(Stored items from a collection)
(** C2. When a response holds an error fragment [l], neither copy commits
    a message: the loop is left through a [return], the thread ends, and
    the sessions of the store are what they were before the response.
    When the loop reaches [l] (the lines [pre] before it do not end the
    loop), processing stops there: the error of [l] is shown (it is
    added to the errors shown so far), whatever was accumulated from
    [pre] is dropped, and the lines [post] after [l] play no part. *)
Theorem error_fragment_stops_without_commit
    (c : copy) (ls : list line) (l : line) (e : json)
    (st : App c) (tid : nat) (now : string) :
  l ∈ ls → fragment_error l = Some e →
  threads st !! tid = Some (Streaming (acc0 c)) →
  (∃ o, process c ls = Surface o) ∧
  chat_sessions (run (response tid ls now) st) = chat_sessions st ∧
  threads (run (response tid ls now) st) !! tid = Some Finished ∧
  ∀ pre post acc,
    ls = pre ++ l :: post → run_lines c (acc0 c) pre = Continue acc →
    process c ls = Surface (Some (AIError e)) ∧
    run (response tid ls now) st =
      show_error (AIError e) (set_thread tid Finished st) ∧
    shown (run (response tid ls now) st) = shown st ++ [AIError e].
Proof.
  intros Hin Hl Hth.
  destruct (run_lines_has_error (acc0 c) ls l e Hin Hl) as [o Ho].
  pose proof (run_response_return tid ls now o st Hth Ho) as Hrun.
  split_and!.
  - exists o. unfold process. by rewrite Ho.
  - by rewrite Hrun, chat_sessions_show_if.
  - rewrite Hrun, threads_show_if. by eapply set_thread_lookup.
  - intros pre post acc -> Hpre.
    pose proof (run_lines_error _ _ pre post l e Hpre Hl) as Herr.
    split; [unfold process; by rewrite Herr|].
    by rewrite (run_response_return tid _ now _ st Hth Herr).
Qed.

• **Problem**: Starting at the line that contains "shown (run (response", copy each line through the last one in the records, exactly, and output nothing else.

• **Answer box**:
    shown (run (response tid ls now) st) = shown st ++ [AIError e].
Proof.
  intros Hin Hl Hth.
  destruct (run_lines_has_error (acc0 c) ls l e Hin Hl) as [o Ho].
  pose proof (run_response_return tid ls now o st Hth Ho) as Hrun.
  split_and!.
  - exists o. unfold process. by rewrite Ho.
  - by rewrite Hrun, chat_sessions_show_if.
  - rewrite Hrun, threads_show_if. by eapply set_thread_lookup.
  - intros pre post acc -> Hpre.
    pose proof (run_lines_error _ _ pre post l e Hpre Hl) as Herr.
    split; [unfold process; by rewrite Herr|].
    by rewrite (run_response_return tid _ now _ st Hth Herr).
Qed.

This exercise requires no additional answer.